Just look at those eyes....she's high as I am.


----------



## RCCIZMe (Sep 29, 2009)

mary ann is a bad dirty girl


----------



## 2Dog (Sep 29, 2009)

well gilligan was a huge pot smoker...the actor that is..did they ever smoke on the show? too bold for back then i guess..havent seen the reruns in years.


----------



## monkeybusiness (Sep 29, 2009)

I wanna party w/ Mary ann!!


----------



## TexasMonster (Sep 29, 2009)

Mary Ann was hot in her day. I always wondered if they were high while they were filming it.


----------



## chris1974 (Sep 29, 2009)

I loved that show.... I liked flipper too ! and Lassy..... remember  ruf, ruf....ruf !
"what was that boy"?  ruf, ruf  "oh little Timmy's stuck on a cliff" !
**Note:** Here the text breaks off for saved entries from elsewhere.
(* ===== verification/Unmap.v ===== *)
(** Taking mappings away: [uvmunmap], [freewalk] and [uvmfree] of Vm.v return
    every page of an address space to the allocator. *)

From S2P Require Export UserMem.

Section unmap.
Context `{L : Layout}.

Implicit Types T : gmap (list Z) Z.

(** The pages mapped at [n] consecutive virtual pages. *)
Fixpoint frames (m : memory) T (va : Z) (n : nat) : list Z :=
  match n with
  | O => []
  | S n' => (if is_mapped m T va then [frame_of m T va] else []) ++ frames m T (va + 4096) n'
  end.

(** The contents of the pages still mapped below [B] did not change, and nothing
    did outside the address space. *)
Record keeps (m m' : memory) T (B : Z) : Prop := {
  kp_bytes : ∀ va, 0 <= va < B → is_mapped m' T va = true → ubyte m' T va = ubyte m T va;
  kp_spared : ∀ b, ~ in_table T b →
    (∀ va, 0 <= va < B → is_mapped m T va = true →
       ~ (frame_of m T va <= b < frame_of m T va + PGSIZE)) → ld8 m' b = ld8 m b;
}.

Lemma keeps_refl m T B : keeps m m T B.
Proof. by split. Qed.

(** Freeing a page of the address space and clearing its entry. *)
Lemma unmap_mapped s T fl B a q e :
  vm_ok s T fl → owns (k_mem s) T fl B → 0 <= a < B → is_mapped (k_mem s) T a = true →
  T !! [PX 1 a; PX 2 a] = Some q →
  ∃ m1 m' h', kfree (frame_of (k_mem s) T a) s e = Ok tt (with_mem s m1 h') e ∧
    m' = st64 m1 (q + 8 * PX 0 a) 0 ∧
    vm_ok (with_mem s m' h') T (frame_of (k_mem s) T a :: fl) ∧
    (∀ va', 0 <= va' < MAXVA → leaf m' T va' =
       if decide (va' / 4096 = a / 4096) then 0 else leaf (k_mem s) T va') ∧
    (∀ b, ~ in_table T b → b < frame_of (k_mem s) T a ∨ frame_of (k_mem s) T a + PGSIZE <= b →
       ld8 m' b = ld8 (k_mem s) b).
Proof.
  intros Hv Ho Ha Hm Hq. pose proof Hv as [Hk Hmem Ht Hd]. pose proof (ow_bound _ _ _ _ Ho).
  pose proof (ow_page _ _ _ _ Ho a Ha Hm) as Hok. pose proof (ow_fl _ _ _ _ Ho a Ha Hm) as Hfl.
  pose proof (ow_pt _ _ _ _ Ho a) as Hpt.
  set (f := frame_of (k_mem s) T a) in *.
  destruct (kfree_inv s fl f e Hk Hmem Hok Hfl) as (m1 & Hrun & Hmem1 & Hs1).
  assert (vm_ok (with_mem s m1 f) T (f :: fl)) as Hv1.
  { destruct Hok as [Af _]. split; [done|done| |].
    - destruct Ht as [H1 H2 H3 HR H4 H5]. split; try done. intros π p i Hp Hl Hi.
      rewrite <- (H5 π p i) by done. destruct (H1 _ _ Hp) as [Ap _].
      apply (ld64_same_except (k_mem s) m1 f); try done. intros <-. by apply (Hpt π).
    - intros π p Hp [->|Hin]%elem_of_cons; [by apply (Hpt π)|by apply (Hd π p)]. }
  destruct (vm_set_leaf (with_mem s m1 f) T (f :: fl) a q 0 Hv1 Hq) as (Hv2 & Hf2 & Hl2);
    [lia|lia|].
  exists m1, (st64 m1 (q + 8 * PX 0 a) 0), f. split_and!; try done.
  - intros va' Hva'. change (k_mem (with_mem s m1 f)) with m1 in Hl2. rewrite Hl2 by done.
    case_decide; [done|]. apply (leaf_data (k_mem s) m1 T f); [done|apply Hok| |done].
    intros π. by apply Hpt.
  - intros b Hb Hout. rewrite Hf2 by done. by apply Hs1.
Qed.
They were all stoners I think !


----------



## dirtyolsouth (Sep 29, 2009)

That was probably some private 'Island Sweet Skunk.'  I think it would be SO cool to get baked with Mary Ann!  I'd "just sit right back and I'd hear a tale, a tale of a fateful trip...  that started from a tropic port aboard a tiny ship..."   Me and Mary Ann would get baked ALL day long and she'd whip up some coconut creme pies....  

She was always SO ga ga for the professor, Stoney Bud...  Maybe THAT's why you have such a detailed, scientific approach to growing?  You were influenced early on by the professor and how it got him the chicks!    But then again all they had to choose from for single men was The Skipper and Gilligan...  lol...   Mr. Magoo had his hands full with Lovey...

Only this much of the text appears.